To entice an Investor to shift the risk of holding the cash flow instrument from the Montana pharmacy owner to the Investor, there are typically financial incentives for the Investor like the rate of return, which is something required to compensate for the Investors perceived risk. This risk is founded upon the credit of the cash flow instrument’s Payor, any previous payment history, interest rates, seasoning, and additional variables. Discount rates may change depending on the circumstances of the cash flow instrument, the economy, etc.

If the MT pharmacy owner or an investor could take the cash flow instrument to the bank and cash it in at face value, the asset would hold more value. However, since this can’t happen the risk of holding the cash flow instrument makes it worth less than face value.

Time Value of Money:
The concept of cash being more valuable to have a dollar today instead of tomorrow is based on the Time Value of Money (TVM). Most business people are aware of the TVM and how it is fundamental to both personal and corporate decision making, but to make sure we are on the same page, we will cover the basics of TVM.

TVM assumes that money earns interest over time. Therefore, as the cliché says time is money, and because of this we can compare money at different points in time that have different values and call them equal.

An example: If $20.00 today earns 10% interest, it will be worth $22.00 at the same time next year. Therefore, $20.00 today = $22.00 next year = $51.87 ten years from now.

Within the same reasoning the reverse is true. An investor will not pay $1.00 today for a dollar that won’t be collected until next year, or 10 years from now. Today’s dollar will be discounted to reflect risk, inflation, the strength of the economy, etc.

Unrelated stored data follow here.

(* ===== verification/Prelude.v ===== *)
(** * Laminar inference worker: a verification library (root file)

    The C++ worker of [src/backend]: a gRPC service that answers batches and
    streams of prompts with one of seven backends.  Gateways send it batches
    ([proto/inference.proto]); the environment selects the backend and its
    settings.

    ** The program and how its parts meet

    [main] ([main.cc]) reads the environment ([BackendConfigFromEnv]), creates a
    backend ([CreateBackend]) and gives it to [InferenceServiceImpl], whose
    handlers turn messages into a vector of [BackendRequest], call
    [ProcessBatch] or [ProcessStream] of the backend with a callback that says
    whether the caller has gone, and turn the [BackendResult] into a status and
    a reply.  All backends but one are in [inference_backend.cc].  The continuously
    batched one schedules its requests with [ContinuousBatcher] over
    [KvBlockAllocator] ([scheduling/continuous_batcher.{h,cc}]) and generates
    text with the same small language model as [TinyLLMBackend].

    ** Files

    Each component has a model, which defines, and one or more files of theorems.

    Scheduling, [scheduling/continuous_batcher.{h,cc}]:
    - [KvCache]: [KvBlockAllocator] and its [Impl]: blocks, sequences, the cache
      of prompt prefixes with its eviction; [KvCacheInv] its invariant [wf],
      [KvCacheProps] the public operations, [KvCacheTheorems] their contracts in
      the reachable states, [KvCacheReclaim] the blocks that are lost when a
      cached prefix is overwritten;
    - [Batcher]: [ContinuousBatcher::Run] over the interface [KvAllocator];
      [BatcherInv] the contract [KvAllocatorSpec] of an allocator, the proof that
      [KvBlockAllocator] keeps it, and the invariant of the loop; [BatcherProps]
      its phases, [BatcherRun] the theorems on a whole run.

    Text and numbers, [inference_backend.cc]:
    - [CxxText], [CxxTextProps]: strings, what is used of the C++ library on
      them, and the program's own helpers; [Json], [JsonProps]: the JSON writer
      and the field readers, with a reference JSON parser to compare them with;
      [CxxFloat]: binary32 and binary64; [FloatRounding], [FloatBounds]: bounds on
      rounded operations; [FloatLibm]: the documented ranges of the elementary
      functions; [Environment]: the readers of environment variables.

    Backends, [inference_backend.{h,cc}]:
    - [Backend]: requests, results, events, the interface [InferenceBackend], the
      default [ProcessStream], and the classes that state what a backend promises
      to its callers: [BackendSpec] (the shape of a result: an output per request,
      or a failure with a message), [StreamingSpec] (the same of a stream) and
      [BackendProgress] (a batch returns);
    - [Simulator];
    - [Tokenizer], [TinyText], [TinyTextBounds], [TinyTextProps]: the text
      classifier, the ranges of its layers, its batches;
    - [TinyLLM], [TinyLLMBounds], [TinyLLMProps]: the language model, likewise;
    - [ContinuousTinyLLM], [ContinuousTinyLLMProps]: its continuously batched form;
    - [LlamaProtocol], [LlamaProtocolProps], [LlamaStream]: URLs, bodies, the two
      readers of an event stream; [Http], [HttpProps], [HttpTheorems],
      [HttpStream]: the two HTTP clients; [LlamaServer], [LlamaServerProps],
      [StreamEnds]: the backend that relays a llama.cpp server;
    - [Process], [ProcessProps], [LlamaCppProps]: [RunProcess] and the backend
      that runs a llama.cpp command;
    - [Onnx], [OnnxProps]: the ONNX Runtime backend.

    The worker, [inference_backend.{h,cc}] and [main.cc]:
    - [Config]: [BackendConfig] and [BackendConfigFromEnv]; [Worker],
      [WorkerProps]: [CreateBackend] and virtual dispatch; [Service],
      [ServiceProps], [ServiceStreams]: the gRPC handlers; [WorkerService]: all of
      them composed.

    [ScriptedNet], [ScriptedChild] and the end of [WorkerService] define concrete
    worlds, in which the theorems that have hypotheses on the world are
    instantiated.

    ** How state and effects are modelled

    A C++ object is a record of its members, and a method a function that gives
    the object after it.  An [int] is a [Z], and a result of a sum, difference or
    product of [int]s that does not fit is [None] ([int_of], [sum_int]): so are the
    token sums and block counts of the allocator ([CeilDiv], [AppendTokens]), the
    totals and the step number of a run, and the latencies.  An index out of a
    vector is [None] too, so "returns [Some]" means that the code is free of that
    undefined behaviour, and the contracts of the allocator and of a run say for
    which arguments a sum overflows ([allocate_fits], [append_fits], [call_fits],
    [run_fits]).  Not bounded are the event counters of the allocator and the
    reference counts of its blocks, which go up by one per call or per live
    sequence, and the counts of the words of an answer.  The integers from which
    the two models compute their weights are at most a few million for prompts
    within the message limit, which their bounds rest on.  Wrap-around of unsigned
    numbers is written out.  A [float] is a [spec_float] of the Standard Library
    with the binary32 rounding of every operation, so the models compute.

    What the code asks of its surroundings is an operation of a world [W]: the
    cancellation callback, the clock and sleeping ([Host]), descriptors
    ([Files]), sockets ([Sockets]), processes ([Processes]), the file system
    ([Filesystem]), ONNX Runtime and the dynamic loader ([OnnxRuntime]), the
    stream of the client ([ResponseWriter]), and, without state, the elementary
    functions of the C library ([Libm]) and [getenv].  [M W A] is the monad of
    code in a world; theorems quantify over the world.  What a proof relies on of
    the world is a class of its documented effects: [SocketsSpec], [RecvSpec],
    [StreamPeer], [AnswerEnds], [ProcessesSpec], [ProcessProgress], [OnnxSpec];
    and of the elementary functions, their documented ranges, [LibmSpec]: sine,
    cosine and hyperbolic tangent of a finite number are within 1, the exponential
    of a number that is not positive is between 0 and 1, and that of 0 is 1.  It
    says nothing of infinities and NaN; [linear_libm] satisfies it and gives NaN
    where the C standard does.

    ** Loops, bounds and fuel

    Loops over data are structural.  The others have fuel, and theorems show
    that it suffices:
    - [ContinuousBatcher::Run]: the fuel is computed from the requests, as the
      work that is left (tokens to prefill and to generate, sequences to finish)
      gets less in every step; [Run_results_final] has no hypothesis on it: a run
      is missing only when its tokens and steps do not fit an [int];
    - the simulator's loop: one turn per slice of the latency, computed from it;
    - sending and receiving: a call makes progress of one byte at least, so the
      length of a request, and 1 MiB of answer ([max_response], a limit of the
      code) plus two receptions, are enough for [HttpPostJson].
      [HttpPostJsonStream] has no such limit: it ends because its peer does
      ([AnswerEnds]);
    - a command: one turn per advance of the clock up to the time limit, and one
      read per piece of output that the child still writes ([ProcessProgress]);
      without a bound on that output the loop does not end, which is the finding
      [RunProcess_ignores_timeout].

    A batch is assumed to have at most 35,790 items where the latency of the
    simulator in milliseconds, at most a minute and a minute per request, has to
    fit an [int]; and a prompt, or a batch, to fit the 4 MiB that gRPC accepts in
    a message by default ([message_limit], [prompt_received], [batch_received]),
    where the models number the words of prompts and the scheduler adds them up.

    ** What is shown

    - The worker: from any environment a backend is created, as configured, with
      every setting in its range; every sequence of batches is replied to; a
      handler's reply is the one promised for the backend's result, and its
      "internal error" branches are dead; what a client of a stream receives.
    - Scheduling: runs terminate without access out of range unless their tokens
      overflow an [int], each request has one final result, tokens are conserved, budgets, priorities and
      cancellation are respected, nothing stays allocated; for the allocator, an
      invariant of every reachable state, the contract of each operation on every
      branch, sharing only through the prefix cache, and exactly when blocks leak.
    - Models: every number that they compute stays finite, for elementary functions
      within their ranges; sampling takes one of the top [k]; texts and labels are
      functions of the prompt and of the settings; the continuously batched model
      is a refinement of the plain one.
    - Backends that ask others: each answer is that of its own request, [in_turn]:
      of the response to its own body, of the command built from its prompt, of its
      place in its own chunk.
    - Protocols: written URLs, bodies, names and JSON texts are read back; the two
      readers of a stream agree; so do the two HTTP clients, over a peer that
      neither fails nor is cancelled and an answer within the limits, and
      [broken_stream_is_ok] shows that they do not otherwise.
    - Resources: sockets, pipes, children and the objects of ONNX Runtime are
      released on every path.

    ** Findings

    The comments of [prefix_overwrite_leaks], [broken_stream_is_ok],
    [RunProcess_ignores_timeout], [ExtractJsonStringField_mangles_controls],
    [field_name_as_text_misread], [Onnx_failure_is_sticky] and
    [Service_Stream_single] say what the code does there and where it differs
    from what it is meant to do.

    ** Not modelled

    - [RunServer] and the text that [main] and the handlers print: calls of gRPC
      and of [std::cout] only; the generated classes of the messages are records.
    - Concurrency: the handlers run one after the other.  gRPC may run several at
      once on one backend; all but the ONNX backend have no state that changes
      after their construction.
    - Failure of allocation, and exceptions of the library (such as those of
      [std::filesystem::exists]).
    - Locales other than "C", systems other than Linux (the values of constants
      such as [EINTR]), floating-point contraction and excess precision.
    - The Go gateway ([gateway/]), the tests, the scripts and the headers under
      [third_party/], which are not parts of the worker's code. *)
From stdpp Require Import prelude gmap strings list sorting.
From Stdlib Require Import ZArith Lia.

Along with interest rates and principal amounts, a cash flow instruments such as MT Pharmacy Business Notes, are originated with a certain time period. The TVM can be looked at, as if it were on a sliding scale. The earlier in time the Note is paid off, the smaller the amount becomes. When the Note is paid early, you don’t get to collect the compounded interest amount, which would have accumulated if you had waited the full time period. The Note has already been written and the terms set. Unlike a loan where the rate of return needed to cover the risk is added to the loan amount. An investor cannot go back to the buyer of your business and change the terms of the note. Therefore, the investor looks at the portion of the note, which is going to be purchased and subtracts the rate of return needed to justify the risk. This is called Discounting. The amount of the discount is contingent on the risk.

Example:

If you sell something for a $20.00 with 14% interest, equal payments received over a 16 year period, you would expect to receive $162.74. However, should the note be paid in full in 8 years you will only have collected $57.05. You are not collecting the other $105.69 because you are no longer risking anything (you are not earning it). If you want an investor to advance you the $162.74, you will no longer have any risk because you have transferred it to the Investor. To compensate the Investor for accepting the risk of holding the note, the Investor will discount the note, and pay you an amount equivalent to the time and risk involved.

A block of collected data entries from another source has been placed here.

Lemma append_fits_small id count s :
  wf s → (∀ q, sequences s !! id = Some q →
    generated_tokens q + Z.max 0 count + cfg_tokens_per_block (config s) ≤ INT_MAX) →
  append_fits id count s = true.
Proof.
  intros Hwf Hq. pose proof (wf_tpb _ _ Hwf) as Ht. unfold append_fits.
  destruct (sequences s !! id) as [q|]; [|done]. specialize (Hq q eq_refl).
  destruct (count <=? 0) eqn:Hc; [done|]. to_prop. simpl. rewrite !ceil_fits_small by lia.
  rewrite andb_true_r. simpl. apply Z.leb_le. lia.
Qed.

Lemma AppendTokens_cases id count s :
  wf s →
  if append_fits id count s
  then ∃ r s', AppendTokens id count s = Some (r, s') ∧ append_case id count s r s'
  else AppendTokens id count s = None.
Proof.
  intros Hwf. unfold AppendTokens, append_fits.
  destruct (sequences s !! id) as [q|] eqn:Hq; [|by eauto using append_case].
  destruct (count <=? 0) eqn:Hcount; to_prop; [simpl; by eauto using append_case|].
  destruct (wf_sequences _ _ Hwf _ _ Hq) as [Hid (Hg & _)]. cbv zeta.
  rewrite CeilDiv_spec by apply (wf_tpb _ _ Hwf). destruct (ceil_fits (generated_tokens q) _); [simpl|done].
  rewrite int_of_nonneg by lia. destruct (_ <=? INT_MAX); [simpl|done].
  rewrite CeilDiv_spec by apply (wf_tpb _ _ Hwf). destruct (ceil_fits _ _); [simpl|done].
  set (n := ceil_div (generated_tokens q + count) _ - _).
  assert (Hn : 0 ≤ n).
  { subst n. pose proof (ceil_div_mono (generated_tokens q) (generated_tokens q + count) _
      (wf_tpb _ _ Hwf)). lia. }
  destruct (AllocateBlocks n EmptyString s) as [ids s1] eqn:Hall.
  destruct (AllocateBlocks_spec _ _ _ _ _ _ Hwf Hall)
    as [(Hl & Hal & Hwf1)|(Hpos & -> & Hwf1 & Hev & _)].
  - rewrite bool_decide_false by lia. do 2 eexists. split; [done|]. eapply append_tokens; [done..|].
    rewrite app_nil_r in Hwf1. split_and!; simpl.
    + eapply extend_wf; eauto; [by rewrite (al_sequences _ _ _ _ Hal)|].
      eapply append_seq_ok; eauto. fold n. lia.
    + apply (al_config _ _ _ _ Hal).
    + split; [done|]. exists ids. fold n. split; [lia|].
      by rewrite (al_sequences _ _ _ _ Hal).
  - rewrite bool_decide_true by (simpl; lia). do 2 eexists. split; [done|]. eapply append_tokens; [done..|].
    split_and!; [done|apply (ev_config _ _ Hev)|split; [done|]].
    apply evicts_only in Hev as []. by constructor.
Qed.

The price you receive when selling your note will be the discounted rate according to the basic TVM principals minus the amount that allows an investor to justify the risk.                               

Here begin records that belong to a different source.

(* ===== verification/CxxText.v ===== *)
(** * Text: the parts of the C++ library the program uses, and its own helpers

    A [std::string] is a [string] of bytes.  Character classes are those of the
    "C" locale, the only one the program uses.  A position in a string is modelled by the text that
    starts there, so that [find], [substr] and [erase] are functions on texts.
    The second half models the text helpers of
    [src/backend/inference_backend.cc]. *)
From Stdlib Require Import Strings.Ascii.
From stdpp Require Import prelude strings pretty.
From S2P Require Import Prelude.

#[global] Arguments String.append : simpl nomatch.

(** ** Bytes *)

Definition code (c : ascii) : Z := Z.of_N (N_of_ascii c).
Definition byte (n : Z) : ascii := ascii_of_N (Z.to_N n).

Definition between (lo hi : Z) (c : ascii) : bool := (lo <=? code c) && (code c <=? hi).

Definition isspace (c : ascii) : bool := (code c =? 32) || between 9 13 c.
Definition isupper (c : ascii) : bool := between 65 90 c.
Definition islower (c : ascii) : bool := between 97 122 c.
Definition isdigit (c : ascii) : bool := between 48 57 c.
Definition isalnum (c : ascii) : bool := isupper c || islower c || isdigit c.
Definition ispunct (c : ascii) : bool := between 33 126 c && negb (isalnum c).
Definition tolower (c : ascii) : ascii := if isupper c then byte (code c + 32) else c.

(** The characters the program names. *)
Definition backspace : ascii := byte 8.
Definition tab : ascii := byte 9.
Definition newline : ascii := byte 10.
Definition form_feed : ascii := byte 12.
Definition carriage_return : ascii := byte 13.
Definition space : ascii := byte 32.
Definition dquote : ascii := byte 34.
Definition squote : ascii := byte 39.
Definition colon : ascii := byte 58.
Definition slash : ascii := byte 47.
Definition backslash : ascii := byte 92.

(** A string of one character, and a carriage return and line feed. *)
Definition char (c : ascii) : string := String c EmptyString.
Definition crlf : string := String carriage_return (char newline).
Definition quote : string := char dquote.

(** ** [std::string] *)

Fixpoint str_length (s : string) : nat :=
  match s with EmptyString => 0 | String _ r => S (str_length r) end.

(** [value.size()] *)
Definition size_of (s : string) : Z := Z.of_nat (str_length s).

(** [s.rfind(p, 0) == 0] *)
Definition starts_with (p s : string) : bool := String.prefix p s.
#[global] Arguments starts_with : simpl never.

(** [s.substr(n)], for [n] at most the size *)
Fixpoint drop_chars (n : nat) (s : string) : string :=
  match n, s with
  | O, _ => s
  | S n, String _ r => drop_chars n r
  | S _, EmptyString => EmptyString
  end.

Fixpoint take_chars (n : nat) (s : string) : string :=
  match n, s with
  | S n, String c r => String c (take_chars n r)
  | _, _ => EmptyString
  end.

(** [s.find(c)]: the text before the first [c] and the text after it. *)
Fixpoint split_char (c : ascii) (s : string) : option (string * string) :=
  match s with
  | EmptyString => None
  | String d r =>
      if bool_decide (d = c) then Some (EmptyString, r)
      else '(a, b) ← split_char c r; Some (String d a, b)
  end.

(** [s.rfind(c)]: the text before the last [c] and the text after it. *)
Fixpoint rsplit_char (c : ascii) (s : string) : option (string * string) :=
  match s with
  | EmptyString => None
  | String d r =>
      match rsplit_char c r with
      | Some (a, b) => Some (String d a, b)
      | None => if bool_decide (d = c) then Some (EmptyString, r) else None
      end
  end.

(** [s.find(p)]: the text before the first [p] and the text after it. *)
Fixpoint split_at (p s : string) : option (string * string) :=
  if starts_with p s then Some (EmptyString, drop_chars (str_length p) s)
  else match s with
       | EmptyString => None
       | String d r => '(a, b) ← split_at p r; Some (String d a, b)
       end.

(** [std::to_string] of an integer, and [<<] of one to a stream *)
Definition to_string (n : Z) : string := pretty n.

Definition LONG_MAX : Z := 9223372036854775807.
Definition LONG_MIN : Z := -9223372036854775808.

Fixpoint skip_spaces (s : string) : string :=
  match s with
  | String c r => if isspace c then skip_spaces r else s
  | EmptyString => s
  end.

(** The digits at the start of [s], as the number [acc] extended by them. *)
Fixpoint read_digits (acc : Z) (s : string) : Z * string :=
  match s with
  | String c r => if isdigit c then read_digits (acc * 10 + (code c - 48)) r else (acc, s)
  | EmptyString => (acc, s)
  end.

(** [std::strtol(s, &end, 10)]: the value, saturated, and the text at [end];
    [None] when there is nothing to convert, that is when [end == s]. *)
Definition strtol (s : string) : option (Z * string) :=
  let s := skip_spaces s in
  let '(negative, digits) :=
    match s with
    | String c r =>
        if bool_decide (c = "-"%char) then (true, r)
        else if bool_decide (c = "+"%char) then (false, r) else (false, s)
    | EmptyString => (false, s)
    end in
  match digits with
  | String c _ =>
      if isdigit c then
        let '(n, rest) := read_digits 0 digits in
        Some (Z.max LONG_MIN (Z.min LONG_MAX (if negative then - n else n)), rest)
      else None
  | EmptyString => None
  end.

(** [static_cast<int>] of a [long] *)
Definition to_int (n : Z) : Z := (n + 2147483648) mod 4294967296 - 2147483648.

(** [std::clamp] *)
Definition clamp (v lo hi : Z) : Z := if v <? lo then lo else if hi <? v then hi else v.

(** ** The helpers of the program *)

Fixpoint drop_trailing_spaces (s : string) : string :=
  match s with
  | EmptyString => EmptyString
  | String c r =>
      match drop_trailing_spaces r with
      | EmptyString => if isspace c then EmptyString else char c
      | r' => String c r'
      end
  end.

Definition TrimWhitespace (value : string) : string :=
  drop_trailing_spaces (skip_spaces value).

Fixpoint map_string (f : ascii → ascii) (s : string) : string :=
  match s with EmptyString => EmptyString | String c r => String (f c) (map_string f r) end.

Definition TrimLower (value : string) : string := map_string tolower (TrimWhitespace value).

(** The loop of [CollapseWhitespace]. *)
Fixpoint collapse (previous_space : bool) (s : string) : string :=
  match s with
  | EmptyString => EmptyString
  | String c r =>
      if isspace c then
        if previous_space then collapse true r else String space (collapse true r)
      else String c (collapse false r)
  end.

Definition CollapseWhitespace (value : string) : string := TrimWhitespace (collapse false value).

Definition escape_single (c : ascii) : string :=
  (if bool_decide (c = backslash) || bool_decide (c = squote) then char backslash
   else EmptyString) +:+
  (if bool_decide (c = newline) || bool_decide (c = carriage_return) || bool_decide (c = tab)
   then char space else char c).

(** [out << f(ch)] for every character *)
Fixpoint concat_map (f : ascii → string) (s : string) : string :=
  match s with EmptyString => EmptyString | String c r => f c +:+ concat_map f r end.

Definition EscapeSingleQuoted (value : string) : string := concat_map escape_single value.

Definition BoolToJson (value : bool) : string := if value then "true" else "false".

(** [AppendWithLimit]: the output after the call *)
Definition AppendWithLimit (output data : string) (limit : Z) : string :=
  if limit <=? size_of output then output
  else output +:+ take_chars (Z.to_nat (Z.min (size_of data) (limit - size_of output))) data.

Definition ContainsPathSeparator (path : string) : bool :=
  match split_char slash path with Some _ => true | None => false end.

If a note is a length of 3, or more years, it may be beneficial for you to sell only a portion of the note. Because the payments from a month in the 5th year will hold less value than payments collected this year, it is beneficial to you to only sell the number of months that you need to obtain the cash that meets your current financial needs. You can always sell more payments at a later date if you need additional funds. Determine what cash you really need and we will calculate the number of months we will purchase to meet your needs.

Although it will involve a much briefer period of time, understanding how discount rates work is the same when selling a pharmacy’s accounts receivables in Montana.